Causal Mediation: Search for Mechanism

Another major goal of data science is to better understand the connection (or mechanism) between a known cause and effect. Causal mediation analysis aims to tease apart total effects, mediation or indirect effects (which pass through a mediator) and direct effects (which do not) (Tables 1, 3). Counterfactual causal inference needs to be involved to quantify such intermediate mechanisms (14). For example, there had been uncertainty about the mediating mechanism(s) through which systemic antibiotic exposures in the early life are linked to subsequent asthma development (31, 32). Recently, a team of clinicians, epidemiologists, and data scientists tested a hypothesis—the effect of antibiotic use on asthma is mediated by the changes in airway microbiome [a highly-functional community of microbes (33)] in a population-based cohort (Figure 1E) (34). Statistical estimation of these effects was not trivial given that the number of data dimensions is large (e.g., the complexity of the microbiome) and the causal structure is complex. However, by combining unsupervised machine learning approaches to overcome “the curse of dimensionality” (16) and causal inference methods to carefully account for various confounders, the researchers identified that part of the antibiotic effect on asthma development was mediated by the change in airway microbiome—a modifiable factor. As presented in this example, causal mediation analyses not only provide better understanding on the disease mechanisms but also present opportunities for the development of new therapeutics targeting modifiable mediators (e.g., modulation of microbiome for asthma prevention).

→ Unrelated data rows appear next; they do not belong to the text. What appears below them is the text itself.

(** The key-metric line of the summary report is another computation:
    line 343 divides by the baseline value as it is. *)
Example summary_report_key_metric_zero_baseline
        (format_num : string -> pynum -> string) (generated output_dir : string)
        (w : world) :
  generate_summary_report format_num generated
    [measurement "server_startup_avg" 3] [measurement "server_startup_avg" 0]
    output_dir w
  = (Raise ZeroDivisionError, w).
Proof. reflexivity. Qed.

End ChartFacts.

(** ** The zero-baseline policy *)

Section ZeroBaseline.
Import Py.



End ZeroBaseline.

(** ** The nightly report *)

Section NightlyFacts.
Import Py GenerateNightlyReport.

Ltac invert_binds H :=
  repeat (cbv zeta in H;
          match type of H with
          | _ ≫= _ = Ok _ => apply bind_Ok_inv in H as (? & ? & H)
          end).

Lemma derived_metrics_reads (report_data : json) (d : derived) :
  derived_metrics report_data = Ok d ->
  read_from report_data d /\
  all_tests_pass d =
    eq_zero (unit_failed d) && eq_zero (integration_failed d) && eq_zero (doc_failed d)
    && truthy (audit_passed d) && truthy (backward_compat d) /\
  overall_result d = (if all_tests_pass d then "PASS" else "FAIL").
Proof.
  intros H. unfold derived_metrics in H. invert_binds H.
  injection H as <-. cbn. split; [|split; reflexivity].
  unfold read_from. do 4 eexists. repeat split; eassumption.
Qed.

(** C2, as the code has it. When the derived metrics are computed, the
    overall result is "PASS" exactly when the unit, integration and
    documentation tests have no failure, the security audit passed and
    backward compatibility holds, and "FAIL" otherwise; the migration test
    counts take no part in it. *)
Theorem overall_result_pass_iff (report_data : json) (d : derived) :
  derived_metrics report_data = Ok d ->
  read_from report_data d /\
  (overall_result d = "PASS" <-> pass_condition d) /\
  (overall_result d = "FAIL" <-> ~ pass_condition d).
Proof.
  intros H. destruct (derived_metrics_reads _ _ H) as (Hread & Hall & Hres).
  split; [exact Hread|]. rewrite Hres, Hall. unfold pass_condition.
  destruct (eq_zero (unit_failed d)), (eq_zero (integration_failed d)),
    (eq_zero (doc_failed d)), (truthy (audit_passed d)), (truthy (backward_compat d));
    cbn; split; split; intros; try discriminate; try tauto; try intuition discriminate.
Qed.

Lemma overall_result_pass_iff_witness :
  exists d, derived_metrics (report_data_of "2026-01-01T00:00:00" default_collected) = Ok d /\
            overall_result d = "PASS".
Proof.
  eexists. split; [vm_compute; reflexivity|].
  apply (overall_result_pass_iff
           (report_data_of "2026-01-01T00:00:00" default_collected)).
  - vm_compute. reflexivity.
  - vm_compute. repeat split.
Defined.
(** C7 at a file with the later Buy first: the loader keeps the order of
    the rows, the engine takes the date of the first Buy row, 5, and the
    earliest Buy is on day 1. *)
Theorem entry_date_follows_row_order :
  exists info r,
    DockerLoader.load_and_process_portfolio unordered_csv = [("0388"%string, info)] /\
    calculate_performance_from_entries [("0388"%string, info)] six_days
      = Ok [("0388"%string, r)] /\
    entry_date r = 5%Z /\
    earliest_buy_date (all_transactions info) = Some 1%Z.
Proof. do 2 eexists. repeat split; reflexivity. Qed.

(** * Further properties of the engine *)

(** ** Stocks that are passed over *)

Lemma process_stock_skipped price_data stock_code info st :
  skipped price_data stock_code info ->
  process_stock price_data st (stock_code, info) = Ok st.
Proof.
  unfold process_stock. intros [Hn | [Hb | (col & fb & others & Hcol & Hb & He)]].
  - now rewrite Hn.
  - destruct (dict_get stock_code price_data); [|reflexivity].
    destruct (_ && _); [|reflexivity]. now rewrite Hb.
  - rewrite Hcol. destruct (_ && _); [|reflexivity]. rewrite Hb, He. reflexivity.
Qed.

Lemma stocks_loop_skip price_data before stock_code info after st :
  skipped price_data stock_code info ->
  stocks_loop price_data st (before ++ (stock_code, info) :: after) =
  stocks_loop price_data st (before ++ after).
Proof.
  intro Hs. rewrite !stocks_loop_app.
  destruct (stocks_loop price_data st before) as [st1|e]; cbn [bind]; [|reflexivity].
  cbn [stocks_loop]. now rewrite (process_stock_skipped _ _ _ st1 Hs).
Qed.
(** * Fretboard: the scale engine of the guitar scale visualizer

    A shallow embedding of the note and scale computations of
    [musician-fretboard-app.py]: the tables [NOTES], [MODES] and
    [GUITAR_TUNING], the functions [get_note_at_position],
    [get_scale_notes] and [is_note_in_scale], and the root test and the
    normalisation of the selected root note that [display_fretboard] and
    the sidebar code perform inline.

    Python strings are [string], Python integers are [Z], Python lists are
    [list].  An operation that can raise returns a [result]. *)

From Stdlib Require Import String Ascii List ZArith Bool Lia Sorted.
Import ListNotations.
Open Scope string_scope.
Open Scope Z_scope.

(** ** Exceptions *)

(** The three exceptions the engine's primitives can raise:
    [list.index] raises [ValueError], a dict lookup raises [KeyError] and
    list subscripting raises [IndexError]. *)
Inductive exn : Type :=
| ValueError
| KeyError
| IndexError.

Inductive result (A : Type) : Type :=
| Ok (a : A)
| Raise (e : exn).

Arguments Ok {A} a.
Arguments Raise {A} e.

Definition bind {A B : Type} (m : result A) (k : A -> result B) : result B :=
  match m with
  | Ok a => k a
  | Raise e => Raise e
  end.

Notation "x <- m ;; k" := (bind m (fun x => k))
  (at level 61, m at next level, right associativity).

(** A list comprehension whose element expression can raise: elements are
    evaluated left to right and the first exception ends the loop. *)
Fixpoint comprehension {A B : Type} (f : A -> result B) (xs : list A)
  : result (list B) :=
  match xs with
  | [] => Ok []
  | x :: rest =>
      y <- f x ;;
      ys <- comprehension f rest ;;
      Ok (y :: ys)
  end.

Mendelian Randomization: Instrument of Nature

Most causal inference methods require a key unverifiable condition—no unmeasured confounding (Table 1). For example, identifying the effect of mental illnesses on asthma development is a difficult question because of many fixed and time-varying confounders (e.g., genetics, socioeconomic status, treatments) (35). To avoid the effect of bias, social scientists have long been using an alternative method—called instrumental variable estimation, which validly yields causal estimates by replacing the condition above with an alternative set of assumptions (Table 3). In recent years, the increased availability of large-scale genome-wide association study (GWAS) data from biobanks and large consortiums (13, 35, 36) has accelerated the development of an instrumental variable approach—Mendelian randomization (Tables 1, 3). This approach is based on the random assortment of genotypes transferred from parents to offspring at conception. This Mendel's “law of the independent assortment” enables a study relating the genetic variants for modifiable exposures (e.g., mental illnesses) with health outcomes (e.g., asthma) to mitigate the risk of confounding (17). Accordingly, Mendelian randomization is conceptually analogous to an RCT, of which a random assignment of treatment/exposure is equivalent to a randomly-assorted genotype strongly associated with the exposure (Figure 1F). For example, in a study leveraging GWAS datasets of childhood- and adult-onset asthma, the use of Mendelian randomization demonstrated causal effects of depression on asthma (35). Recently, there has been the rise of publicly-available data that relate genetic variants to many modifiable exposures, ranging from physical conditions to biomarkers (e.g., proteins, metabolites) (37, 38). This availability of expanded data sources has informed the search for new targeted therapeutics.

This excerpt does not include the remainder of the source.